El juicio a los separatistas catalanes se está pareciendo cada vez más al argumento de las películas de policías y ladrones, de indios y blancos, en fin, por resumir, de una clásica del oeste americano en la que los pistoleros, que en actitud chulesca y faltona se habían apoderado de la calle y del salón, acaban mordiendo el polvo, cuando no huyendo como cobardes, sea por la acción del sheriff de la localidad, sea por la acción del ejército.
Tras la vergonzosa y vergonzante declaración de los responsables de los Mossos, y en especial, de Trapero, otrora todopoderoso jefe de la policía autonómica, que comparecía en las ruedas de prensa junto a los políticos procesados con un aire de perdonavidas y que ahora huye despavorido de toda estela independentista con la sola finalidad de salvar el pellejo, le toca el turno a la Guardia Civil.

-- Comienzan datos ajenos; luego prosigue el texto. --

(** * BuildGraph: the build-graph execution engine

    A shallow embedding of the [Build] command of BuildGraph
    ([Execute], [FindAvailableTasks], [IsPublicAssembly],
    [FindCompletedNodes], [BuildAllNodes], [BuildSingleNode] and
    [FindFileToOutputNameMapping]) together with theorems about the order
    in which it cleans, builds, archives and marks nodes.

    The command is stateful: it mutates the temp storage and writes to the
    log.  Every operation is therefore a function from the storage to a
    result, the new storage and the list of events it emitted, in the order
    in which they happened.

    The file [AnimCurveTypes.cpp] also holds the curve types of the
    animation system: the flags of a curve and the arrays of float, vector
    and transform curves of [FRawCurveTracks].  They are embedded in the
    module [AnimCurve], as pure functions on the flags and on the arrays. *)

From stdpp Require Import gmap strings list fin_maps.
From Stdlib Require Import Ascii String.

Set Warnings "-register-all".
Local Open Scope list_scope.

(** ** Data model *)

(** A [ManualTrigger] is an object with an optional parent.  Objects are
    compared by reference in the source ([HashSet<ManualTrigger>], [!=]);
    [TriggerRef] is that reference. *)
Inductive ManualTrigger : Type :=
  MkTrigger { TriggerRef : nat;
              TriggerName : string;
              Parent : option ManualTrigger }.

A mí, sus declaraciones me llenan de orgullo, no solo por su magnífica actuación, a pesar de la blandenguería de Rajoy y Zoido en el diseño y la planificación del dispositivo de intervención, sino por cómo están afrontado y contestando las preguntas de la Fiscalía, de la Abogacía del Estado y, fundamentalmente, de las defensas. A Vox no lo menciono porque sus intervenciones no dan la talla. Están perdiendo una gran ocasión. No se puede estar a todo: la política y el derecho son incompatibles.
Siento un profundo orgullo al comprobar el nivel de preparación de los guardias civiles, su especialización, su profesionalidad, su buen oficio, su respeto a los principios democráticos y a las reglas del juego. De ellos y de los policías nacionales que comparecerán en fechas próximas dependerá que el Tribunal construya los cimientos de los delitos que se imputan a los independentistas.
Pero no nos engañemos, el separatismo, sea cual fuere la contundencia del veredicto, seguirá vivo en tanto el Estado siga engrasando económicamente las ruedas de la maquinaria infernal en que se han convertido las instituciones catalanas, por más que a lo largo de los tiempos el nacionalismo exacerbado y los intelectuales que le dan armadura hayan sido menospreciados contundentemente.
Pio Baroja los tildaba de fariseos afectados, de reaccionarios sin alma.
Manuel Azaña calificaba el independentismo de provinciano y fatuo y a los nacionalistas de ignorantes, frívolos, codiciosos, desleales y altaneros cobardes.
Ortega y Gasset daba por perdida la lucha contra el nacionalismo al afirmar que «cuando alguien es una herida, curarle es matarle».
En tiempos más recientes, Vargas Llosa proclama que todo nacionalismo es profundamente racista.
Seguramente todos esos calificativos eran merecidos, pero hoy, a la vista de los acontecimientos, cabe añadir alguno más: ridículo, grotesco, chirigotesco, en suma, una caricatura histriónica.
Este sesgo hay que atribuírselo a Puigdemont, que con su actuación ha conseguido tirar por los suelos todo el esfuerzo realizado por sus predecesores.
Pretendió comprar una independencia a los chinos por once mil millones de euros sin darse cuenta de que los chinos son chinos, pero no tontos, y, además, la calidad de algunos de sus productos deja mucho que desear, sin olvidar que tienen la manía de mentir en las tallas. Seguramente le ofrecieron una independencia más pequeña de la que necesitaba y, ya se sabe, cuando el zapato aprieta, el hilo quiebra. Y a fe que quebró; las sesiones del juicio a las que estamos asistiendo, así lo demuestran.
¿Acabará Puigdemont acudiendo a Cofidis? Visto lo visto, no puede descartarse. España ni se trocea ni se vende sin que sus legítimos propietarios, la totalidad del pueblo español, lo autorice. Lo demás son esfuerzos baldíos.
Pero, como bien saben los chinos, corregir al sabio lo hace más sabio, corregir al necio lo hace tu enemigo.